Problem statement.
Your answer must consist solely of the line containing "(** [std::function<void()>]: a" and each line after it through the end of the data, copied exactly.

Entries supplied.
(* ===== verification/Timer.v ===== *)
(** * Timer and TimerManager (scheduler/timer.h, scheduler/timer.cpp)

    Timers live on a heap of objects keyed by their address; the manager's
    [std::set<Timer::Ptr, Timer::Comparator>] is the in-order sequence of the
    addresses it holds. [std::set] locates elements with the comparator, whose
    result depends on the timers' mutable [m_next]: the operations below
    search the sequence with the comparator as [std::set] does, and the
    invariant shows that it is always sorted when they do.

    [util::getCurrentMs()] is an argument [now] of each operation that reads
    the clock, and the addresses [new] returns are arguments too. Every
    operation holds [m_mutex] while it touches the set, so that one operation
    is one step. *)

From stdpp Require Import sorting.
From S2P Require Import Prelude.
#[local] Open Scope Z_scope.

(** [std::function<void()>]: a user callback, or the [std::bind] object that
    [addConditionTimer] makes of a weak pointer and another callback. *)
Inductive callback :=
| Plain (id : Z)
| OnTimer (weak_cond : Z) (c : callback)
| OnTimerEmpty (weak_cond : Z).   (* the bound function is empty *)

(** What calling it does: the user callbacks run, or [std::bad_function_call]. *)
Inductive call_result := Ran (ids : list Z) | BadFunctionCall.

Fixpoint call (alive : Z → bool) (c : callback) : call_result :=
  match c with
  | Plain id => Ran [id]
  | OnTimer wc c => if alive wc then call alive c else Ran []
  | OnTimerEmpty wc => if alive wc then BadFunctionCall else Ran []
  end.

Record Timer := mkTimer {
  m_cb : option callback;
  m_is_loop : bool;
  m_ms : Z;
  m_next : Z;
}.

(** [front_calls] counts the calls of the virtual [onTimerInsertAtFront()]. *)
Record TimerManager := mkTimerManager {
  heap : gmap Z Timer;
  m_timers : list Z;
  m_notified : bool;
  m_previous_time : Z;
  front_calls : nat;
}.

Exercise answer.
(** [std::function<void()>]: a user callback, or the [std::bind] object that
    [addConditionTimer] makes of a weak pointer and another callback. *)
Inductive callback :=
| Plain (id : Z)
| OnTimer (weak_cond : Z) (c : callback)
| OnTimerEmpty (weak_cond : Z).   (* the bound function is empty *)

(** What calling it does: the user callbacks run, or [std::bad_function_call]. *)
Inductive call_result := Ran (ids : list Z) | BadFunctionCall.

Fixpoint call (alive : Z → bool) (c : callback) : call_result :=
  match c with
  | Plain id => Ran [id]
  | OnTimer wc c => if alive wc then call alive c else Ran []
  | OnTimerEmpty wc => if alive wc then BadFunctionCall else Ran []
  end.

Record Timer := mkTimer {
  m_cb : option callback;
  m_is_loop : bool;
  m_ms : Z;
  m_next : Z;
}.

(** [front_calls] counts the calls of the virtual [onTimerInsertAtFront()]. *)
Record TimerManager := mkTimerManager {
  heap : gmap Z Timer;
  m_timers : list Z;
  m_notified : bool;
  m_previous_time : Z;
  front_calls : nat;
}.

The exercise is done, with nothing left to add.